Task: Take the records below and print them verbatim up to and including the line that carries "- intros (entry".

Stored records
Lemma elem_of_sent_buddyinfo
    (readBuddyInfo : string → result (list Buddyinfo.BuddyInfo))
    (c : Buddyinfo.buddyinfoCollector)
    (buddyInfo : list Buddyinfo.BuddyInfo) (m : Metric) :
  readBuddyInfo (Buddyinfo.fs c) = Ok buddyInfo →
  m ∈ sent (Buddyinfo.Update readBuddyInfo c)
  ↔ ∃ entry size value,
      entry ∈ buddyInfo ∧
      Buddyinfo.Sizes entry !! size = Some value ∧
      m = MustNewConstMetric (Buddyinfo.desc c) GaugeValue value
            [Buddyinfo.Node entry; Buddyinfo.Zone entry; Itoa size].
Proof.
  intros Hread. unfold Buddyinfo.Update. rewrite Hread.
  rewrite sent_bind, sent_ret, app_nil_r, elem_of_sent_forRange. split.
  - intros (j & entry & Hentry & Hm).
    apply elem_of_sent_forRange in Hm as (size & value & Hsize & Hm).
    rewrite sent_send in Hm. apply list_elem_of_singleton in Hm.
    exists entry, size, value. split; [|done].
    apply list_elem_of_lookup. by exists j.
  - intros (entry & size & value & Hentry & Hsize & ->).
    apply list_elem_of_lookup in Hentry as [j Hj].
    exists j, entry. split; [done|].
    apply elem_of_sent_forRange. exists size, value. split; [done|].
    rewrite sent_send. by apply list_elem_of_singleton.
Qed.

(** X9. When the read succeeds, [Update] of the buddyinfo collector returns
    no error and sends one gauge for each size of each entry, and nothing
    else: a sample is sent if and only if it is the count of the free
    blocks of some size of some entry, labelled with the node, the zone and
    the index of the size; a reading with no entry, or with entries without
    sizes, sends nothing. *)
Theorem buddyinfo_one_sample_per_size
    (readBuddyInfo : string → result (list Buddyinfo.BuddyInfo))
    (c : Buddyinfo.buddyinfoCollector)
    (buddyInfo : list Buddyinfo.BuddyInfo) :
  readBuddyInfo (Buddyinfo.fs c) = Ok buddyInfo →
  returned (Buddyinfo.Update readBuddyInfo c) = None ∧
  length (sent (Buddyinfo.Update readBuddyInfo c))
  = sum_list_with (λ entry, length (Buddyinfo.Sizes entry)) buddyInfo ∧
  ∀ m, m ∈ sent (Buddyinfo.Update readBuddyInfo c)
       ↔ ∃ entry size value,
           entry ∈ buddyInfo ∧
           Buddyinfo.Sizes entry !! size = Some value ∧
           m = MustNewConstMetric (Buddyinfo.desc c) GaugeValue value
                 [Buddyinfo.Node entry; Buddyinfo.Zone entry; Itoa size].
Proof.
  intros Hread. split; [|split].
  - unfold Buddyinfo.Update. rewrite Hread. by rewrite returned_bind.
  - unfold Buddyinfo.Update. rewrite Hread.
    rewrite sent_bind, sent_ret, app_nil_r.
    apply length_sent_forRange_with. intros _ entry.
    rewrite (length_sent_forRange _ 1%nat); [lia|done].
  - intros m. by apply elem_of_sent_buddyinfo.
Qed.

Lemma buddyinfo_one_sample_per_size_witness :
  returned (Buddyinfo.Update Examples.buddyReader Examples.buddyCollector)
  = None ∧
  length (sent (Buddyinfo.Update Examples.buddyReader Examples.buddyCollector))
  = sum_list_with (λ entry, length (Buddyinfo.Sizes entry))
      Examples.buddyReading ∧
  ∀ m, m ∈ sent (Buddyinfo.Update Examples.buddyReader Examples.buddyCollector)
       ↔ ∃ entry size value,
           entry ∈ Examples.buddyReading ∧
           Buddyinfo.Sizes entry !! size = Some value ∧
           m = MustNewConstMetric (Buddyinfo.desc Examples.buddyCollector)
                 GaugeValue value
                 [Buddyinfo.Node entry; Buddyinfo.Zone entry; Itoa size].
Proof.
  apply (buddyinfo_one_sample_per_size Examples.buddyReader
           Examples.buddyCollector Examples.buddyReading).
  reflexivity.
Defined.

(** X10. When no two entries of the reading have the same node and zone,
    no two samples [Update] sends have the same label values: the sizes of
    one entry are told apart by their index. *)
Theorem buddyinfo_series_distinct
    (readBuddyInfo : string → result (list Buddyinfo.BuddyInfo))
    (c : Buddyinfo.buddyinfoCollector)
    (buddyInfo : list Buddyinfo.BuddyInfo) :
  readBuddyInfo (Buddyinfo.fs c) = Ok buddyInfo →
  NoDup ((λ entry, (Buddyinfo.Node entry, Buddyinfo.Zone entry)) <$> buddyInfo) →
  NoDup (seriesKey <$> sent (Buddyinfo.Update readBuddyInfo c)).
Proof.
  intros Hread Hnodup. unfold Buddyinfo.Update. rewrite Hread.
  rewrite sent_bind, sent_ret, app_nil_r.
  apply NoDup_sent_forRange.
  - intros j entry _. apply NoDup_sent_forRange.
    + intros size value _. rewrite sent_send. apply NoDup_singleton.
    + intros k k' v v' m m' Hkk _ _ Hm Hm'.
      rewrite sent_send in Hm, Hm'.
      apply list_elem_of_singleton in Hm, Hm'. subst m m'.
      intros [= Heq]. apply (inj _) in Heq. lia.
  - intros j j' entry entry' m m' Hjj Hentry Hentry' Hm Hm'.
    apply elem_of_sent_forRange in Hm as (k & v & _ & Hm).
    apply elem_of_sent_forRange in Hm' as (k' & v' & _ & Hm').
    rewrite sent_send in Hm, Hm'.
    apply list_elem_of_singleton in Hm, Hm'. subst m m'.
    intros [= Hnode Hzone _]. apply Hjj.
    eapply (NoDup_lookup _ j j' _ Hnodup).
    + rewrite list_lookup_fmap, Hentry. reflexivity.
    + rewrite list_lookup_fmap, Hentry'. simpl. by rewrite Hnode, Hzone.
Qed.

Lemma buddyinfo_series_distinct_witness :
  NoDup (seriesKey
           <$> sent (Buddyinfo.Update Examples.buddyReader
                       Examples.buddyCollector)).
Proof.
  apply (buddyinfo_series_distinct Examples.buddyReader
           Examples.buddyCollector Examples.buddyReading).
  - reflexivity.
  - apply NoDup_cons. split.
    + intros Hin. apply list_elem_of_singleton in Hin. discriminate Hin.
    + apply NoDup_singleton.
Defined.



End BuddyinfoSamples.

(** ** The cpufreq collector and its factory *)

Section CPUFreqFactory.
Import Float64 Metrics.

Lemma elem_of_sent_cpufreq
    (readSystemCpufreq : string → result (list CPUFreq.SystemCPUCpufreqStats))
    (c : CPUFreq.cpuFreqCollector) (m : Metric) :
  m ∈ sent (CPUFreq.Update readSystemCpufreq c) →
  ∃ stats d kHz,
    (d, Some kHz) ∈ CPUFreq.frequencies c stats ∧
    m = MustNewConstMetric d GaugeValue (CPUFreq.hertz kHz)
          [CPUFreq.Name stats].
Proof.
  unfold CPUFreq.Update.
  destruct (readSystemCpufreq (CPUFreq.fs c)) as [cpuFreqs|err].
  - rewrite sent_bind, sent_ret, app_nil_r, elem_of_sent_forRange.
    intros (j & stats & _ & Hm). rewrite sent_emitFreq in Hm.
    apply list_elem_of_omap in Hm as ([d p] & Hdp & Hsome).
    destruct p as [kHz|]; [|done]. injection Hsome as <-.
    by exists stats, d, kHz.
  - by intros ?%elem_of_nil.
Qed.

(** X12. [NewCPUFreqCollector] returns no collector and the wrapped error
    when the sysfs root cannot be opened; otherwise it returns a collector
    on the handle [NewFS] gave and no error, and every sample the [Update]
    of this collector sends, whatever is read, is a gauge with one label
    value under a descriptor with the one label name "cpu". *)
Theorem cpufreq_factory
    (sysPath : string) (NewFS : string → result string)
    (BuildFQName : string → string → string → string)
    (namespace cpuCollectorSubsystem : string) :
  (∀ err, NewFS sysPath = Err err →
          CPUFreq.NewCPUFreqCollector sysPath NewFS BuildFQName namespace
            cpuCollectorSubsystem
          = (None, Some (Errorf "failed to open sysfs: %w" err))) ∧
  (∀ fs, NewFS sysPath = Ok fs →
         ∃ c,
           CPUFreq.NewCPUFreqCollector sysPath NewFS BuildFQName namespace
             cpuCollectorSubsystem = (Some c, None) ∧
           CPUFreq.fs c = fs ∧
           ∀ (readSystemCpufreq :
                string → result (list CPUFreq.SystemCPUCpufreqStats))
             (m : Metric),
             m ∈ sent (CPUFreq.Update readSystemCpufreq c) →
             valueType m = GaugeValue ∧
             variableLabels (desc m) = ["cpu"] ∧
             labelsMatch m).
Proof.
  split.
  - intros err H. unfold CPUFreq.NewCPUFreqCollector. by rewrite H.
  - intros fs H. unfold CPUFreq.NewCPUFreqCollector. rewrite H.
    eexists. split; [reflexivity|]. split; [reflexivity|].
    intros read m (stats & d & kHz & Hd & ->)%elem_of_sent_cpufreq.
    unfold CPUFreq.frequencies in Hd.
    repeat (apply elem_of_cons in Hd as [[= -> _] | Hd]; [done|]).
    by apply elem_of_nil in Hd.
Qed.

Lemma cpufreq_factory_witness :
  CPUFreq.NewCPUFreqCollector "/sys"
    (λ _, Err (DataSourceError "could not read /sys"))
    (λ a b c, a +:+ "_" +:+ b +:+ "_" +:+ c) "node" "cpu"
  = (None, Some (Errorf "failed to open sysfs: %w"
                   (DataSourceError "could not read /sys"))) ∧
  ∃ c,
    CPUFreq.NewCPUFreqCollector "/sys" (λ path, Ok path)
      (λ a b c, a +:+ "_" +:+ b +:+ "_" +:+ c) "node" "cpu"
    = (Some c, None) ∧
    CPUFreq.fs c = "/sys".
Proof.
  split.
  - apply (proj1 (cpufreq_factory "/sys"
                    (λ _, Err (DataSourceError "could not read /sys"))
                    (λ a b c, a +:+ "_" +:+ b +:+ "_" +:+ c) "node" "cpu")).
    reflexivity.
  - destruct (proj2 (cpufreq_factory "/sys" (λ path, Ok path)
                       (λ a b c, a +:+ "_" +:+ b +:+ "_" +:+ c) "node" "cpu")
                "/sys" eq_refl) as (c & Hc & Hfs & _).
    by exists c.
Defined.
(** * Search index backends of the OpenCloud search service

    A shallow embedding of the two index backends of the search service
    (the embedded bleve backend and the clustered OpenSearch backend), of
    their batch operators and of the read path, together with the
    properties of the specification that concern them.

    Layout:
    - [Go]: the functions of the Go standard library and of reva's [utils]
      package the backends call on strings and paths;
    - [Search]: the [Resource] document of [services/search/pkg/search];
    - [Bleve]: [bleve/index.go], [bleve/batch.go], [bleve/backend.go];
    - [OpenSearch]: [opensearch/index.go], [opensearch/batch.go],
      [opensearch/backend.go];
    - [Operator]: the [BatchOperator] interface of [search.go] and its two
      implementations;
    - [Service]: [ParseScope], [convertToWebDAVPermissions] and
      [ResolveReference] of [search.go], and the event handling of
      [service/event/service.go];
    - the theorems, one block per backend, then those on the batch
      operators, the read path and the service. *)

From Stdlib Require Import ZArith Ascii.
From stdpp Require Import gmap strings list fin_maps.

Local Open Scope Z_scope.

(** ** Go standard library and reva helpers *)

Module Go.

(** [strings.HasPrefix(s, prefix)]. *)
Fixpoint HasPrefix (s prefix : string) {struct prefix} : bool :=
  match prefix with
  | EmptyString => true
  | String p prefix' =>
      match s with
      | EmptyString => false
      | String c s' => if Ascii.eqb c p then HasPrefix s' prefix' else false
      end
  end.

(** [s[n:]] for [n <= len(s)]. *)
Fixpoint skip (n : nat) (s : string) : string :=
  match n with
  | O => s
  | S n' => match s with EmptyString => EmptyString | String _ s' => skip n' s' end
  end.

(** [strings.TrimSuffix(s, suffix)]: [s] without the trailing [suffix],
    or [s] itself when it does not end with it. *)
Fixpoint TrimSuffix (s suffix : string) : string :=
  match s with
  | EmptyString => EmptyString
  | String c s' => if String.eqb s suffix then EmptyString else String c (TrimSuffix s' suffix)
  end.

(** [strings.Replace(s, old, new, 1)]: the leftmost occurrence of [old]
    in [s] is replaced by [new]; an empty [old] matches at the start;
    without an occurrence [s] is returned. *)
Fixpoint Replace1 (s old new : string) : string :=
  if HasPrefix s old then new +:+ skip (String.length old) s
  else match s with
       | EmptyString => EmptyString
       | String c s' => String c (Replace1 s' old new)
       end.

(** Java's [String.replace(old, new)], which the painless update script
    of the clustered backend calls: every occurrence is replaced, left to
    right and without overlap. [pending] counts the characters of the
    current occurrence still to drop. *)
Fixpoint replaceAll_from (pending : nat) (s old new : string) : string :=
  match s with
  | EmptyString => EmptyString
  | String c s' =>
      match pending with
      | S n => replaceAll_from n s' old new
      | O =>
          if HasPrefix s old
          then new +:+ replaceAll_from (String.length old - 1) s' old new
          else String c (replaceAll_from O s' old new)
      end
  end.

Fixpoint intersperse (s new : string) : string :=
  match s with
  | EmptyString => new
  | String c s' => new +:+ String c (intersperse s' new)
  end.

Definition replaceAll (s old new : string) : string :=
  match old with
  | EmptyString => intersperse s new
  | _ => replaceAll_from O s old new
  end.

(** [strings.Split(s, "/")]. *)
Fixpoint splitSlash (s : string) : list string :=
  match s with
  | EmptyString => [EmptyString]
  | String c s' =>
      match splitSlash s' with
      | [] => [String c EmptyString]
      | hd :: tl => if Ascii.eqb c "/" then EmptyString :: hd :: tl else String c hd :: tl
      end
  end.

Definition nonEmpty (s : string) : bool := negb (String.eqb s "").

(** [path.Base(p)]: the last element of [p] once trailing slashes are
    removed; ["."] for the empty path and ["/"] for a path of slashes. *)
Definition Base (p : string) : string :=
  if String.eqb p "" then "."
  else match last (filter (fun c => nonEmpty c = true) (splitSlash p)) with
       | Some e => e
       | None => "/"
       end.

(** The elements [path.Clean] keeps of a rooted path: empty elements and
    ["."] vanish, [".."] removes the element before it, if any. *)
Definition cleanStep (stack : list string) (c : string) : list string :=
  if String.eqb c "" then stack
  else if String.eqb c "." then stack
  else if String.eqb c ".." then removelast stack
  else stack ++ [c].
(** X10: when Restart reports RestartFailed the callback rolls back: it
    logs the error and returns it with the controller as it was, the stop
    channel open, the server not stopped, no signal sent and no further
    process started.  This is the case whenever the child cannot be
    started. *)
Theorem restartCallback_rollback os_FindProcess (dir : string) (dl : Logger)
    (gr : @Graceful MountConfig) (tr : list (@Event CB)) c w e :
  conn gr = Some c ->
  fault w (SysExec (arg0 w)) = Some e ->
  exists w',
    restartCallback filepath_Join os_FindProcess dir dl gr tr w
    = (Ret ((gr, Some ErrGRestartFailed),
            tr ++ [EvLog dl "gracefule retart error: %v"
                     [ArgErr ErrGRestartFailed]]), w') /\
    spawned w' = spawned w /\ procs w' = procs w /\ files w' = files w /\
    now w' = now w.
Proof.
  intros Hc Hf.
  destruct (Restart_launch_failure filepath_Join os_FindProcess gr c w e
              Hc Hf) as (w' & Hres & Hfiles & Hprocs & Hnow & Hsp & _).
  exists w'. split; [|auto].
  now apply restartCallback_failed with (child := 0).
Qed.


(** X12: the stop channel is closed by the first handover and never
    reopened, so a second one panics.  After a run of the callback that
    returned an error other than RestartFailed, the controller has its
    stop channel closed; and on a controller whose stop channel is closed
    the callback, on Unix, panics with "close of closed channel" whenever
    it gets to start a child. *)
Theorem restartCallback_second_handover_panics (dir : string) (dl : Logger)
    (gr : @Graceful MountConfig) :
  (forall os_FindProcess (tr tr1 : list (@Event CB)) w gr1 e w1,
     restartCallback filepath_Join os_FindProcess dir dl gr tr w
     = (Ret ((gr1, Some e), tr1), w1) ->
     e <> ErrGRestartFailed ->
     gr1 = set_stop true gr /\ stop gr1 = true /\ conn gr1 = conn gr) /\
  (forall (tr : list (@Event CB)) c w,
     stop gr = true ->
     conn gr = Some c ->
     fault w (SysExec (arg0 w)) = None ->
     fst (restartCallback filepath_Join unix_FindProcess dir dl gr tr w)
     = Panic "close of closed channel").
Proof.
  split.
  - intros FP tr tr1 w gr1 e w1 Hrun He.
    destruct (Restart filepath_Join FP gr w) as [[[child err]|msg] w0]
      eqn:Hres.
    + assert (Hcase : err = Some ErrGRestartFailed \/
                      err <> Some ErrGRestartFailed)
        by (destruct err as [[]|];
            (left; reflexivity) || (right; discriminate)).
      destruct Hcase as [->|Hne].
      * rewrite (restartCallback_failed FP dir dl gr tr w child w0 Hres)
          in Hrun. congruence.
      * rewrite (restartCallback_handoff FP dir dl gr tr w child err w0
                   Hres Hne) in Hrun.
        destruct (stop gr); [discriminate|].
        injection Hrun as <- _ _ _. repeat split.
    + unfold restartCallback, abind, lift, bind at 1 in Hrun.
      unfold bind at 1 in Hrun. rewrite Hres in Hrun. discriminate.
  - intros tr c w Hstop Hc Hf.
    assert (Hres : exists err w1,
      Restart filepath_Join unix_FindProcess gr w
      = (Ret (next_pid w, err), w1) /\ err <> Some ErrGRestartFailed).
    { rewrite (Restart_launched filepath_Join unix_FindProcess gr c w Hc Hf).
      destruct (Restart_wait_unix gr (next_pid w)
                  (getChildPath filepath_Join gr (next_pid w))
                  (Z.to_nat (RestartTimeout gr)) (launched gr c w))
        as [k [(Hk & _ & Hr)|(Hk & Hr)]]; rewrite Hr; eexists _, _;
        (split; [reflexivity | discriminate]). }
    destruct Hres as (err & w1 & Hres & Hne).
    rewrite (restartCallback_handoff unix_FindProcess dir dl gr tr w
               (next_pid w) err w1 Hres Hne), Hstop.
    reflexivity.
Qed.

End CallbackProperties.

(** ** The marker and the handshake between parent and child *)

Section Handshake.
Context {MountConfig CB : Type}.
Variable filepath_Join : string -> string -> string.

Lemma app_string_inv_head a b c : a +:+ b = a +:+ c -> b = c.
Proof.
  induction a as [|x a IH]; [auto|].
  change (String x (a +:+ b) = String x (a +:+ c) -> b = c).
  intros [= H]. auto.
Qed.

(** A non-negative int can be read back from its digits. *)
Lemma Itoa_nonneg u :
  0 <= u < 2 ^ 63 -> strconv.atoi_loop (strconv.Itoa u) 0 = Some u.
Proof.
  intros Hu. unfold strconv.Itoa.
  destruct (Z.ltb_spec u 0) as [?|_]; [lia|].
  destruct (formatBits_digits 20 20 u EmptyString)
    as (ds & Heq & _ & _ & Hval); [lia | lia | simpl; lia |].
  now rewrite Heq, app_string_nil.
Qed.

(** X13: the markers of two processes never coincide, and no marker is
    the pid file.  filepath.Join cleans what it joins, so it is not
    injective on all names; the names joined here are only "%s_%d" and
    "%s.pid" of the program name, and where Join keeps those apart in the
    run directory, as it does for a program name without separator,
    getChildPath is injective in the pid, for process ids in the range
    of int, and differs from the path WritePidFile writes. *)
Theorem marker_paths_distinct (gr : @Graceful MountConfig) (p q : Z) :
  (forall a b, run_name (progName gr) a -> run_name (progName gr) b ->
               filepath_Join (runDir gr) a = filepath_Join (runDir gr) b ->
               a = b) ->
  0 <= p < 2 ^ 63 -> 0 <= q < 2 ^ 63 ->
  (getChildPath filepath_Join gr p = getChildPath filepath_Join gr q ->
   p = q) /\
  getChildPath filepath_Join gr p
    <> pid_path filepath_Join (runDir gr) (progName gr).
Proof.
  intros Hinj Hp Hq. unfold getChildPath, pid_path.
  assert (Hmp : run_name (progName gr) (marker_name (progName gr) p))
    by (right; eauto).
  assert (Hmq : run_name (progName gr) (marker_name (progName gr) q))
    by (right; eauto).
  assert (Hpid : run_name (progName gr) (pid_name (progName gr)))
    by (left; reflexivity).
  split.
  - intros H. apply (Hinj _ _ Hmp Hmq) in H. unfold marker_name in H.
    apply app_string_inv_head in H.
    apply (app_string_inv_head "_") in H.
    pose proof (Itoa_nonneg p Hp) as H1. pose proof (Itoa_nonneg q Hq) as H2.
    rewrite H in H1. congruence.
  - intros H. apply (Hinj _ _ Hmp Hpid) in H.
    unfold marker_name, pid_name in H.
    apply app_string_inv_head in H.
    discriminate.
Qed.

Exercise solution:
Lemma elem_of_sent_buddyinfo
    (readBuddyInfo : string → result (list Buddyinfo.BuddyInfo))
    (c : Buddyinfo.buddyinfoCollector)
    (buddyInfo : list Buddyinfo.BuddyInfo) (m : Metric) :
  readBuddyInfo (Buddyinfo.fs c) = Ok buddyInfo →
  m ∈ sent (Buddyinfo.Update readBuddyInfo c)
  ↔ ∃ entry size value,
      entry ∈ buddyInfo ∧
      Buddyinfo.Sizes entry !! size = Some value ∧
      m = MustNewConstMetric (Buddyinfo.desc c) GaugeValue value
            [Buddyinfo.Node entry; Buddyinfo.Zone entry; Itoa size].
Proof.
  intros Hread. unfold Buddyinfo.Update. rewrite Hread.
  rewrite sent_bind, sent_ret, app_nil_r, elem_of_sent_forRange. split.
  - intros (j & entry & Hentry & Hm).
    apply elem_of_sent_forRange in Hm as (size & value & Hsize & Hm).
    rewrite sent_send in Hm. apply list_elem_of_singleton in Hm.
    exists entry, size, value. split; [|done].
    apply list_elem_of_lookup. by exists j.
  - intros (entry & size & value & Hentry & Hsize & ->).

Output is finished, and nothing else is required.